(Saved entries)

(* ===== verification/Cluster.v ===== *)
(** * The PostgreSQL cluster

    What the management connection ([pgfy_mgmt]) can see and change: roles,
    databases, client sessions, and the managed access rule file with the
    rules the server has loaded.  PostgreSQL itself is not part of the
    sources: [effect] is the documented behaviour of each statement they
    issue, and [Server] (in [World]) is the connection that runs it. *)

From S2P Require Import Prelude GoStrings.

Record Role := mkRole {
  ro_Login : bool;
  ro_Super : bool;
  ro_CreateDB : bool;
  ro_CreateRole : bool;
  ro_Member : bool; (* [pg_has_role(current_user, oid, 'MEMBER')] *)
  ro_Password : string;
  ro_ConnectionLimit : Z;
  ro_Settings : gmap string string;
  ro_DatabaseSettings : gmap string (gmap string string);
}.
#[export] Instance eta_Role : Eta Role := λ r,
  mkRole (ro_Login r) (ro_Super r) (ro_CreateDB r) (ro_CreateRole r) (ro_Member r) (ro_Password r)
    (ro_ConnectionLimit r) (ro_Settings r) (ro_DatabaseSettings r).

Record Database := mkDatabase { d_Owner : string; d_Public : bool }.

Record Session := mkSession' { ss_Database : string; ss_Role : string }.

Record Cluster := mkCluster {
  cl_Roles : gmap string Role;
  cl_Databases : gmap string Database;
  cl_Sessions : list Session;
  cl_MaxConnections : Z;
  cl_SuperuserReserved : Z;
  cl_Reserved : Z;
  cl_File : option string; (* [projects.conf] on disk *)
  cl_Temp : option string; (* [projects.conf.tmp] *)
  cl_Rules : option string; (* its content at the last load *)
}.
#[export] Instance eta_Cluster : Eta Cluster := λ r,
  mkCluster (cl_Roles r) (cl_Databases r) (cl_Sessions r) (cl_MaxConnections r) (cl_SuperuserReserved r)
    (cl_Reserved r) (cl_File r) (cl_Temp r) (cl_Rules r).

Definition empty_cluster : Cluster := mkCluster ∅ ∅ [] 100 3 0 None None None.

(** ** Statements *)

Inductive statement :=
| CreateRole (name password : string) (connectionLimit : Z)
| AlterPassword (name password : string)
| AlterSet (name key value : string)
| AlterReset (name key : string)
| AlterConnectionLimit (name : string) (n : Z)
| AlterResetIn (name database key : string)
| AlterNoLogin (name : string)
| CreateDatabase (name owner : string)
| RevokePublic (name : string)
| TerminateRole (role : string)
| TerminateRoleOn (database role : string)
| DropDatabaseForce (name : string)
| DropRole (name : string).

(** [ALTER ROLE] on a role that does not exist is an error. *)
Definition alter (name : string) (f : Role → Role) (c : Cluster) : option Cluster :=
  match cl_Roles c !! name with
  | Some r => Some (c <| cl_Roles := <[name := f r]> (cl_Roles c) |>)
  | None => None
  end.

Definition owns_database (c : Cluster) (role : string) : bool :=
  existsb (λ '(_, d), bool_decide (d_Owner d = role)) (map_to_list (cl_Databases c)).

(** The cluster after a statement; [None] is an error. *)
Definition effect (st : statement) (c : Cluster) : option Cluster :=
  match st with
  | CreateRole name password n =>
      match cl_Roles c !! name with
      | Some _ => None
      | None => Some (c <| cl_Roles := <[name := mkRole true false false false true password n ∅ ∅]> (cl_Roles c) |>)
      end
  | AlterPassword name password => alter name (λ r, r <| ro_Password := password |>) c
  | AlterSet name key value => alter name (λ r, r <| ro_Settings := <[key := value]> (ro_Settings r) |>) c
  | AlterReset name key => alter name (λ r, r <| ro_Settings := delete key (ro_Settings r) |>) c
  | AlterConnectionLimit name n => alter name (λ r, r <| ro_ConnectionLimit := n |>) c
  | AlterResetIn name database key =>
      alter name (λ r, r <| ro_DatabaseSettings := partial_alter (fmap (delete key)) database (ro_DatabaseSettings r) |>) c
  | AlterNoLogin name => alter name (λ r, r <| ro_Login := false |>) c
  | CreateDatabase name owner =>
      match cl_Databases c !! name, cl_Roles c !! owner with
      | None, Some _ => Some (c <| cl_Databases := <[name := mkDatabase owner true]> (cl_Databases c) |>)
      | _, _ => None
      end
  | RevokePublic name =>
      match cl_Databases c !! name with
      | Some d => Some (c <| cl_Databases := <[name := mkDatabase (d_Owner d) false]> (cl_Databases c) |>)
      | None => None
      end
  | TerminateRole role =>
      Some (c <| cl_Sessions := List.filter (λ s, negb (bool_decide (ss_Role s = role))) (cl_Sessions c) |>)
  | TerminateRoleOn database role =>
      Some (c <| cl_Sessions := List.filter
        (λ s, negb (bool_decide (ss_Role s = role) && bool_decide (ss_Database s = database))) (cl_Sessions c) |>)
  | DropDatabaseForce name =>
      match cl_Databases c !! name with
      | Some _ => Some (c <| cl_Databases := delete name (cl_Databases c) |>
          <| cl_Sessions := List.filter (λ s, negb (bool_decide (ss_Database s = name))) (cl_Sessions c) |>)
      | None => None
      end
  | DropRole name =>
      match cl_Roles c !! name with
      | Some _ => if owns_database c name then None else Some (c <| cl_Roles := delete name (cl_Roles c) |>)
      | None => None
      end
  end.

(** A transaction applies all of its statements or none. *)
Fixpoint effects (sts : list statement) (c : Cluster) : option Cluster :=
  match sts with
  | [] => Some c
  | st :: sts => match effect st c with Some c' => effects sts c' | None => None end
  end.

Lemma owns_database_false c role :
  owns_database c role = false ↔ ∀ name d, cl_Databases c !! name = Some d → d_Owner d ≠ role.
Proof.
  unfold owns_database. split.
  - intros H name d Hd Ho. apply not_true_iff_false in H. apply H. apply existsb_exists. exists (name, d).
    split; [by apply list_elem_of_In, elem_of_map_to_list|by apply bool_decide_eq_true].
  - intros H. apply not_true_iff_false. intros ([name d] & Hin & Ho)%existsb_exists. bool_simpl.
    apply list_elem_of_In, elem_of_map_to_list in Hin. by eapply H.
Qed.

→ **WHAT YOU NEED TO DO**
Whenever a line of the entries contains the string "TerminateRoleOn", copy that line.

→ **YOUR SOLUTION**
| TerminateRoleOn (database role : string)
  | TerminateRoleOn database role =>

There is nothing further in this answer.